6.3.2 You may elect to terminate Your Account at any time from within Our Service(s), if You pay for Your Account through credit card. If payment for Your Account is made through other accepted payment methods as specified in the Form, You may request to terminate Your Account by writing to firstname.lastname@example.org. Any associated Service Data shall be retained for a period of 12 months from the date of termination of Your Account beyond which it shall be deleted during the normal course of operation.
6.3.3 We may suspend Your Account upon expiry or non-renewal of Your Subscription Term. We shall retain any associated Service Data for a period of 12 months beyond which Your Account shall be terminated and all associated Service Data shall be deleted immediately and permanently.
6.4 Effect of Terminating Your Account:
6.4.1 Data Export: We strongly recommend that You export all Service Data before You terminate Your Account. In any event, following the termination of Your Account either by You or Us, unless otherwise specified elsewhere herein or in any other agreement, if applicable, Service Data will be retained or deleted in accordance with Sections 6.2 or 6.3 as applicable to You. Where the Service Data is retained as described herein, You may contact Us within such Data Retention Period to export Your Service Data. Service Data cannot be recovered once it is deleted.
6.4.2 Charges: If Your Account is terminated in accordance with Sections 6.2 or 6.3 of these Terms, in addition to other amounts You may owe Us, You must immediately pay any then unpaid Subscription Charges associated with the remainder of such Subscription Term, unless waived by Us in writing. This amount will not be payable by You, or You may be eligible for a pro-rated refund of the Subscription Charges, as the case may be, where You terminate Your subscription to the Service(s) or terminate Your Account as a result of a material breach of these Terms by Us, provided that You provide notice of such breach to Us and afford Us not less than thirty (30) days to reasonably cure such breach.
SECTION 7. CONFIDENTIALITY
7.1 If You choose, or You are provided with, a user identification code, password or any other piece of information as part of Our security procedures, You must treat such information as confidential. You must not disclose it to any third party. We have the right to disable any user identification code or password, whether chosen by You or allocated by Us, at any time, if in Our reasonable opinion, You have failed to comply with any of the provisions of these Terms.
7.2 Confidentiality obligations: We take confidentiality seriously. Each of us will protect the other’s Confidential Information, including such Service Data, from unauthorized use, access or disclosure in the same manner as each of us protects our own Confidential Information, and in any event, no less than reasonable care. Except as otherwise expressly permitted pursuant to these Terms, each of us may use the other’s Confidential Information solely to exercise our respective rights and perform our respective obligations under these Terms and shall disclose such Confidential Information solely to those of our respective employees, representatives and agents who have a need to know such Confidential Information for such purposes and who are bound to maintain the confidentiality of, and not misuse, such Confidential Information. The provisions of this sub-section shall supersede any non-disclosure agreement by and between You and Us entered prior to these Terms that would purport to address the confidentiality of Service Data and such agreement shall have no further force or effect with respect to Service Data.
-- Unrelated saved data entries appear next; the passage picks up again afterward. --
(** [CASESession::ParseSigma1].  The caller hands in empty spans for
    [resumptionId] and [initiatorResumeMIC]; they stay empty when their tag
    is not met. *)
Definition ParseSigma1 (tlvReader : TLVReader) : Outcome Sigma1Params :=
  let containerType := kTLVType_Structure in
  tlvReader <- otry (TLVReader_NextTypeTag containerType AnonymousTag tlvReader) ;;
  tlvReader <- otry (TLVReader_EnterContainer tlvReader) ;;

  tlvReader <- otry (TLVReader_NextTag (ContextTag kInitiatorRandomTag) tlvReader) ;;
  initiatorRandom <- otry (TLVReader_GetByteView tlvReader) ;;
  overify (Nat.eqb (length initiatorRandom) kSigmaParamRandomNumberSize)
          CHIP_ERROR_INVALID_CASE_PARAMETER ;;

  tlvReader <- otry (TLVReader_NextTag (ContextTag kInitiatorSessionIdTag) tlvReader) ;;
  initiatorSessionId <- otry (TLVReader_Get_uint16 tlvReader) ;;

  tlvReader <- otry (TLVReader_NextTag (ContextTag kDestinationIdTag) tlvReader) ;;
  destinationId <- otry (TLVReader_GetByteView tlvReader) ;;
  overify (Nat.eqb (length destinationId) kSHA256_Hash_Length)
          CHIP_ERROR_INVALID_CASE_PARAMETER ;;

  tlvReader <- otry (TLVReader_NextTag (ContextTag kInitiatorPubKeyTag) tlvReader) ;;
  initiatorEphPubKey <- otry (TLVReader_GetByteView tlvReader) ;;
  overify (Nat.eqb (length initiatorEphPubKey) kP256_PublicKey_Length)
          CHIP_ERROR_INVALID_CASE_PARAMETER ;;

  (* Optional members start here. *)
  let '(err, tlvReader) := TLVReader_Next tlvReader in
  let '(err, tlvReader) :=
    if isNoError err
       && Tag_eqb (TLVReader_GetTag tlvReader) (ContextTag kInitiatorMRPParamsTag)
    then TLVReader_Next tlvReader
    else (err, tlvReader) in

  let resumptionIDTagFound :=
    isNoError err
    && Tag_eqb (TLVReader_GetTag tlvReader) (ContextTag kResumptionIDTag) in
  '(err, tlvReader, resumptionId) <-
    (if resumptionIDTagFound
     then
       resumptionId <- otry (TLVReader_GetByteView tlvReader) ;;
       overify (Nat.eqb (length resumptionId) kCASEResumptionIDSize)
               CHIP_ERROR_INVALID_CASE_PARAMETER ;;
       let '(err, tlvReader) := TLVReader_Next tlvReader in
       Done (err, tlvReader, resumptionId)
     else Done (err, tlvReader, [])) ;;

  let resume1MICTagFound :=
    isNoError err
    && Tag_eqb (TLVReader_GetTag tlvReader) (ContextTag kResume1MICTag) in
  '(err, tlvReader, initiatorResumeMIC) <-
    (if resume1MICTagFound
     then
       initiatorResumeMIC <- otry (TLVReader_GetByteView tlvReader) ;;
       overify (Nat.eqb (length initiatorResumeMIC) kTAGSize)
               CHIP_ERROR_INVALID_CASE_PARAMETER ;;
       let '(err, tlvReader) := TLVReader_Next tlvReader in
       Done (err, tlvReader, initiatorResumeMIC)
     else Done (err, tlvReader, [])) ;;

  (* We ran out of struct members, but that's OK, because they were optional. *)
  let err := if isEndOfTLV err then CHIP_NO_ERROR else err in

  otry (err, tt) ;;
  tlvReader <- otry (TLVReader_ExitContainer tlvReader) ;;

  resumptionRequested <-
    (if resumptionIDTagFound && resume1MICTagFound then Done true
     else if negb resumptionIDTagFound && negb resume1MICTagFound then Done false
     else Exit CHIP_ERROR_UNEXPECTED_TLV_ELEMENT) ;;

  Done (mkSigma1Params initiatorRandom initiatorSessionId destinationId
          initiatorEphPubKey resumptionRequested resumptionId initiatorResumeMIC).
SECTION 8. OWNERSHIP, DATA PRIVACY AND SECURITY
8.1 You shall retain ownership rights to all Service Data Processed under the terms of this Agreement.
8.2 Security of Service Data: Rupert does not host, store, or otherwise possess Service Data beyond necessary to perform our respective obligations under these Terms. We use appropriate technical and organizational measures to protect the Service Data that we Process. The measures we use are designed to provide a level of security appropriate to the risk of Processing your Service Data.
8.3 No Sale of Service Data. Rupert will never sell, rent, or lease Your Service Data to any third party. We will not share Your Service Data with third parties, except as permitted by this Agreement and in order to provide, secure and support the Service.
SECTION 9. DATA MIGRATION
As part of Your use of the Service, You may request Us to import data into Your Account ("Data Migration"). You hereby understand and acknowledge that We may access and process Your data in connection with providing You support during such Data Migration or other use of the Service.
SECTION 10. COMMUNICATIONS FROM US
Apart from the communications specified in Our Privacy Notice, We may contact You directly via e-mail to notify You if
a. You are in violation of these Terms;
b. A specific activity or purpose is prohibited with respect to the Service(s), so that You immediately cease use of the Service(s) for such prohibited activity or purpose; or
c. You maintain an exceptionally high number of Users, an unusually high monthly ticket ratio per Users, an unusually high level of open tickets or other excessive stress on the Service(s).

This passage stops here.